2. Refocus your thoughts on something other than your body
Regardless of my physique, I know I am strong and love lifting heavy weight. I set goals in the weight room as well as outside that I work towards daily that are not physique related. These goals are my major form of gratification and I can reach these without how I look having an effect.
3. Do something about your problem areas
Instead of just complaining about your body, what are you doing about it? Are you lifting heavy, doing some cardio, and eating a balanced diet? If not, then stop complaining. You can’t want something you are unwilling to work for.
4. Surround yourself with people who love your strengths and could care less about your “flaws”
Even though constant compliments will not keep us from wanting better or more for ourselves, it does help us to feel loved and appreciated.
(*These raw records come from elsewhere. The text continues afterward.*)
(* ===== verification/Ext4Mount.v ===== *)
(** * Mounting an ext4 volume

    Whatever bytes the device holds, [initialize] either refuses them and
    leaves the volume unmounted or yields a well-formed volume. *)

From S2P Require Import Prelude Ethernet Filesystem Ext4 Ext4Image Ext4Laws.
Import Fs Ext4 Ext4Laws.
Local Open Scope Z_scope.

Module Ext4Mount.
Section mount.
Context {D : Type} {device : Device D} {laws : DeviceLaws D}.

(** The volume while it is being mounted over [d]. *)
Record mounting (d : D) (v : Volume D) : Prop := {
  mounting_device : same_bytes d (device_ v);
  mounting_off : mounted_ v = false;
  mounting_block : buffer 4096 (block_ v);
  mounting_directory_block : buffer 4096 (directory_block_ v);
  mounting_superblock : buffer 1024 (superblock_ v);
}.

(** The outcome of a step: refused, or [Q] of the geometry. *)
Definition outcome (d : D) (Q : Geometry -> Prop) (v : Volume D) (r : Result unit) : Prop :=
  mounting d v /\ match r with expected _ => Q (geometry_ v) | unexpected _ => True end.

Lemma set_geometry_step (d : D) v f : mounting d v -> wp (set_geometry f) v (fun v' r => mounting d v' /\ r = expected tt /\ geometry_ v' = f (geometry_ v)).
Proof. intros [H1 H2 H3 H4 H5]. apply wp_modify. by split. Qed.

Lemma stop_step (v : Volume D) b e (Q : Volume D -> Result unit -> Prop) :
  (b = false -> Q v (expected tt)) -> Q v (unexpected e) -> wp (stop_if b e) v Q.
Proof. intros H1 H2. apply wp_stop_if; [done|exact H1]. Qed.

Lemma load_superblock_spec (d : D) : good d ->
  wp load_superblock (volume_default d <| mounted_ := false |>) (fun v _ => mounting d v).
Proof.
  intros Hd. unfold wp, load_superblock. change (device_ (volume_default d <| mounted_ := false |>)) with d.
  pose proof (read_exact_spec d 1024 1024 Hd ltac:(lia) ltac:(lia)) as L.
  pose proof (read_exact_received d 1024 1024 Hd ltac:(lia) ltac:(lia)) as Hrec.
  destruct (read_exact d 1024 1024) as [[d' data] e]. destruct L as [Hs _], Hrec as [Hl Hb].
  cbn -[patch replicate] in Hl, Hb |- *.
  split; cbn -[patch replicate]; [done|done|by split; [|apply Forall_replicate]..|].
  apply buffer_patch; [by split; [|apply Forall_replicate]|done|cbn; lia].
Qed.

(** The geometry after each stage. *)
Record fields_ok (g : Geometry) : Prop := {
  fields_inode_count : in_u 32 (inode_count g);
  fields_first_data_block : in_u 32 (first_data_block g);
  fields_blocks_per_group : in_u 32 (blocks_per_group g);
  fields_inodes_per_group : in_u 32 (inodes_per_group g);
}.
Record layout_ok (g : Geometry) : Prop := {
  layout_fields : fields_ok g;
  layout_block_size : exists k, 0 <= k <= 2 /\ block_size g = 1024 * 2 ^ k;
  layout_shape : malformed_layout g = false;
}.
Record blocks_ok (g : Geometry) : Prop := {
  blocks_layout : layout_ok g;
  blocks_count : in_u 64 (block_count g);
  blocks_descriptor : 32 <= descriptor_size g <= block_size g;
  blocks_wide : has (incompatible_features g) incompat_64_bit = true -> 64 <= descriptor_size g;
}.

Lemma layout_range g : layout_ok g -> 1024 <= block_size g <= 4096.
Proof. intros [_ (k & Hk & ->) _]. assert (k = 0 \/ k = 1 \/ k = 2) as [->|[->| ->]] by lia; cbn; lia. Qed.

(** A stage that only updates the geometry. *)
Definition stage (d : D) (P Q : Geometry -> Prop) (m : io (Volume D) unit) : Prop :=
  forall v, mounting d v -> P (geometry_ v) -> wp m v (outcome d Q).

Lemma stage_set d (P Q : Geometry -> Prop) f : (forall g, P g -> Q (f g)) -> stage d P Q (set_geometry f).
Proof. intros H v [H1 H2 H3 H4 H5] Hp. apply wp_modify. split; [by split|]. by apply H. Qed.
Lemma stage_bind d (P Q R : Geometry -> Prop) m k : stage d P Q m -> stage d Q R k -> stage d P R (m;; k).
Proof.
  intros Hm Hk v Hv Hp. apply wp_bind. eapply wp_mono; [by apply Hm|]. intros v' [_|e] [Hv' Hq]; [by apply Hk|by split].
Qed.
Lemma stage_gets d (P Q : Geometry -> Prop) (k : Geometry -> io (Volume D) unit) :
  (forall g, stage d (fun g' => P g' /\ g' = g) Q (k g)) -> stage d P Q (g ← gets geometry_; k g).
Proof. intros H v Hv Hp. apply wp_bind, wp_gets. by apply H. Qed.
Lemma stage_stop d (P Q : Geometry -> Prop) b e : (forall g, P g -> b = false -> Q g) -> stage d P Q (stop_if b e).
Proof. intros H v Hv Hp. apply wp_stop_if; intros E; split; [done|done|done|by apply H]. Qed.
Lemma stage_weaken d (P P' Q : Geometry -> Prop) m : (forall g, P' g -> P g) -> stage d P Q m -> stage d P' Q m.
Proof. intros H Hm v Hv Hp. apply Hm; [done|by apply H]. Qed.

Lemma initialize_blocks_stage d sb : bytes_ok sb -> stage d layout_ok blocks_ok (initialize_blocks sb).
Proof.
  intros Hb. pose proof (little_u32_in_u sb 0x04 Hb) as Hlo. pose proof (little_u32_in_u sb 0x150 Hb) as Hhi.
  pose proof (little_u16_in_u sb 0xfe Hb) as Hds.
  unfold initialize_blocks.
  apply (stage_bind _ _ (fun g => layout_ok g /\ in_u 32 (block_count g))).
  { apply stage_set. intros g [[] ? ?]. by split; [|done]. }
  apply stage_gets. intros g0. destruct (has (incompatible_features g0) incompat_64_bit) eqn:Hw.
  - apply (stage_bind _ _ blocks_ok); [|by apply stage_set; intros g [[[] ? ?] ? ? ?]].
    apply (stage_bind _ _ (fun g => layout_ok g /\ in_u 64 (block_count g) /\ 0 <= descriptor_size g)).
    { apply stage_set. intros g [[[[] ? ?] Hc] ->]. split; [by split|]. cbn. split; [|unfold in_u in Hds; lia].
      unfold in_u in *. rewrite -> wrap_small; [|unfold in_u; rewrite -> Z.shiftl_mul_pow2 by lia; lia].
      rewrite -> lor_shiftl by lia. lia. }
    apply stage_gets. intros g1. apply stage_stop. intros g [(Hl & Hc & Hd) ->] [H1%Z.ltb_ge H2]%orb_false_iff.
    rewrite Z.gtb_ltb in H2. apply Z.ltb_ge in H2. split; [done|done|lia|done].
  - apply (stage_bind _ _ blocks_ok); [|by intros v Hv Hp; apply wp_ret].
    apply stage_set. intros g [[Hl Hc] ->]. pose proof (layout_range g0 Hl) as Hr. destruct Hl as [[] ? ?].
    split; cbn; [by split|unfold in_u in *; lia|lia|]. by rewrite Hw.
Qed.

Lemma initialize_groups_stage d : good d ->
  stage d blocks_ok (fun g => geometry_ok g (dev_size d)) initialize_groups.
Proof.
  intros Hd. unfold initialize_groups. apply stage_gets. intros g.
  apply (stage_bind _ _ (fun g' => (blocks_ok g' /\ g' = g) /\ first_data_block g < block_count g)).
  { apply stage_stop. intros g' Hg'%id. rewrite Z.leb_gt. by split. }
  cbn zeta. set (groups := _ / blocks_per_group g).
  apply (stage_bind _ _ (fun g' => (blocks_ok g' /\ g' = g) /\ first_data_block g < block_count g /\
    (groups =? 0) || (groups >? 0xffffffff) = false)).
  { apply stage_stop. by intros g' [? ?]. }
  apply (stage_bind _ _ (fun g' => (exists gc, g' = g <| group_count := gc |> /\ gc = u32 groups) /\ blocks_ok g /\
    first_data_block g < block_count g /\ (groups =? 0) || (groups >? 0xffffffff) = false)).
  { apply stage_set. intros g' [[Hb ->] H]. split; [by eexists|done]. }
  intros v [Hm1 Hm2 Hm3 Hm4 Hm5] ((gc & Eg & ->) & Hb & Hf & Hgr). apply wp_bind, wp_gets, wp_stop_if; intros E; [by split|].
  split; [by split|]. rewrite Eg. destruct Hm1 as (_ & Hsz & _). rewrite Hsz in E.
  apply orb_false_iff in E as [[E1%Z.ltb_ge E2]%orb_false_iff E3]. rewrite Z.gtb_ltb in E3. apply Z.ltb_ge in E3.
  pose proof (size_word d Hd) as Hn. pose proof (layout_range g (blocks_layout g Hb)) as Hr.
  destruct Hb as [[[F1 F2 F3 F4] Hk Hs] Hc Hds Hw].
  assert (block_count g * block_size g < 2 ^ 64) as Hvol.
  { unfold multiply_overflows in E2. apply andb_false_iff in E2 as [E2|E2].
    - apply negb_false_iff, Z.eqb_eq in E2. unfold in_u in *. lia.
    - change (u64 (Z.lnot 0)) with (2 ^ 64 - 1) in E2. rewrite Z.gtb_ltb in E2. apply Z.ltb_ge in E2.
      unfold in_u in *. pose proof (Z.mul_div_le (2 ^ 64 - 1) (block_count g) ltac:(lia)).
      pose proof (Z.mul_le_mono_nonneg_l (block_size g) ((2 ^ 64 - 1) / block_count g) (block_count g)). lia. }
  rewrite -> wrap_small in E3 by (unfold in_u in *; nia).
  unfold malformed_layout in Hs. rewrite !orb_false_iff in Hs. destruct Hs as (((((S1 & S2) & S3) & S4) & S5) & _).
  apply Z.ltb_ge in S1, S4. apply Z.eqb_neq in S2, S3. rewrite Z.gtb_ltb in S5. apply Z.ltb_ge in S5.
  apply orb_false_iff in Hgr as [G1%Z.eqb_neq G2]. rewrite Z.gtb_ltb in G2. apply Z.ltb_ge in G2.
  assert (groups = (block_count g - first_data_block g + blocks_per_group g - 1) / blocks_per_group g) as Egr.
  { subst groups. unfold in_u in *. assert (block_count g < 2 ^ 54) by nia.
    rewrite -> (wrap_small 64 (block_count g - _)) by (unfold in_u; lia).
    rewrite -> (wrap_small 64 (_ + blocks_per_group g)) by (unfold in_u; lia).
    rewrite -> wrap_small by (unfold in_u; lia). done. }
  clearbody groups. unfold in_u in *.
  assert (0 <= groups) by (rewrite Egr; apply Z.div_pos; lia).
  rewrite -> (wrap_small 64 (groups * _)) in E1 by (unfold in_u; nia).
  split; cbn; try done; try lia.
  - rewrite -> wrap_small by (unfold in_u; lia). split; [lia|].
    pose proof (Z.div_mod (block_count g - first_data_block g + blocks_per_group g - 1) (blocks_per_group g) ltac:(lia)) as Hdm.
    pose proof (Z.mod_pos_bound (block_count g - first_data_block g + blocks_per_group g - 1) (blocks_per_group g) ltac:(lia)).
    rewrite <- Egr in Hdm. nia.
  - rewrite -> wrap_small by (unfold in_u; lia). done.
Qed.

Lemma initialize_geometry_stage d sb : good d -> bytes_ok sb ->
  stage d (fun _ => True) (fun g => geometry_ok g (dev_size d)) (initialize_geometry sb).
Proof.
  intros Hd Hb. unfold initialize_geometry. pose proof (fun i => little_u32_in_u sb i Hb) as H32.
  apply (stage_bind _ _ fields_ok).
  { apply stage_set. intros g _. split; cbn -[little_u32 in_u]; apply H32. }
  apply stage_gets. intros g0. apply (stage_bind _ _ fields_ok); [apply stage_stop; by intros g [? _]|].
  cbn zeta. apply (stage_bind _ _ (fun g => fields_ok g /\ little_u32 sb 0x18 <= 2)).
  { apply stage_stop. intros g Hg E. rewrite Z.gtb_ltb in E. apply Z.ltb_ge in E. by split. }
  apply (stage_bind _ _ (fun g => fields_ok g /\ exists k, 0 <= k <= 2 /\ block_size g = 1024 * 2 ^ k)).
  { apply stage_set. intros g [[] Hk]. split; [by split|]. exists (little_u32 sb 0x18). pose proof (H32 0x18%nat).
    unfold in_u in *. split; [lia|]. cbn -[Z.pow Z.mul]. rewrite -> Z.shiftl_mul_pow2 by lia. apply wrap_small. unfold in_u.
    assert (little_u32 sb 0x18 = 0 \/ little_u32 sb 0x18 = 1 \/ little_u32 sb 0x18 = 2) as [->|[->| ->]] by lia; cbn; lia. }
  apply stage_gets. intros g1.
  apply (stage_bind _ _ layout_ok).
  { apply stage_stop. intros g [[Hf Hk] ->] E. by split. }
  apply (stage_bind _ _ blocks_ok); [by apply initialize_blocks_stage|].
  apply (stage_bind _ _ (fun g => geometry_ok g (dev_size d))); [by apply initialize_groups_stage|].
  apply (stage_bind _ _ (fun g => geometry_ok g (dev_size d))); apply stage_set; intros g []; by split.
Qed.

Lemma initialize_spec d : good d ->
  wp initialize (volume_default d) (fun v r => same_bytes d (device_ v) /\
    match r with expected _ => volume_ok v | unexpected _ => mounted_ v = false end).
Proof.
  intros Hd. unfold initialize. apply wp_bind, wp_modify, wp_bind.
  eapply wp_mono; [by apply load_superblock_spec|]. intros v [_|e] Hm; [|by destruct Hm].
  apply wp_bind, wp_gets, wp_bind, wp_stop_if; intros _; [by destruct Hm|].
  apply wp_bind. eapply wp_mono; [apply initialize_geometry_stage; [done|apply Hm|done|done]|].
  intros v' [_|e] [[H1 H2 H3 H4 H5] Hg]; [|done].
  apply wp_modify. split; [done|]. destruct H1 as (Hg1 & Hs1 & _). split; try done. by cbn; rewrite Hs1.
Qed.

(** C25: whatever bytes the device holds, [mount] writes none of them and either
    reports an error and leaves the volume unmounted, or yields a well-formed
    volume: its blocks lie on the device, its block size is one the buffers
    hold, and its groups and inodes cover exactly the counts of the
    superblock. *)
Theorem ext4_mount_sound d : good d ->
  let '(v, r) := mount d in
  same_bytes d (device_ v) /\
  match r with expected _ => volume_ok v | unexpected _ => mounted_ v = false end.
Proof.
  intros Hd. pose proof (initialize_spec d Hd) as L. unfold wp, mount in *.
  destruct (initialize (volume_default d)). exact L.
Qed.
End mount.

Lemma image_good : good Ext4Image.image.
Proof. split; [apply Ethernet.Ethernet.bytes_ok_check; vm_compute; reflexivity|vm_compute; reflexivity]. Qed.

Lemma image_ok : volume_ok Ext4Image.mounted.1.
Proof.
  pose proof (initialize_spec Ext4Image.image image_good) as [_ H].
  assert ((initialize (volume_default Ext4Image.image)).2 = expected tt) as E by (vm_compute; reflexivity).
  rewrite E in H. exact H.
Qed.

Lemma ext4_mount_sound_witness :
  let '(v, r) := mount Ext4Image.image in r = expected tt /\ volume_ok v.
Proof.
  pose proof (ext4_mount_sound Ext4Image.image image_good) as L.
  destruct (mount Ext4Image.image) as [v r] eqn:E.
  assert (r = expected tt) as -> by (change r with (v, r).2; rewrite <- E; vm_compute; reflexivity).
  split; [reflexivity|apply L].
Defined.
End Ext4Mount.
Nothing worse than surrounding yourself with people who tear you down or are not supportive of your goals. Surround yourself with those who love you for who you are and want you to become the best version of yourself.
5. Focus on the journey and set goals to help you stay on track
Body transformations do not happen over night, so rejoice in the little victories you make whether it was to skip out on dessert or your pants not feeling as snug compared to last month. Try not to obsess over things you can’t control or little steps in the wrong direction. Winning a war doesn’t require you to win every battle you encounter.
Even though at times it is hard to distract yourself from what you don’t like about you body, remember that you are more than just your physique. You are a unique individual that offers the world something no one else can offer. Give yourself a break and really look at the person you are and focus on your strengths, whatever they may be!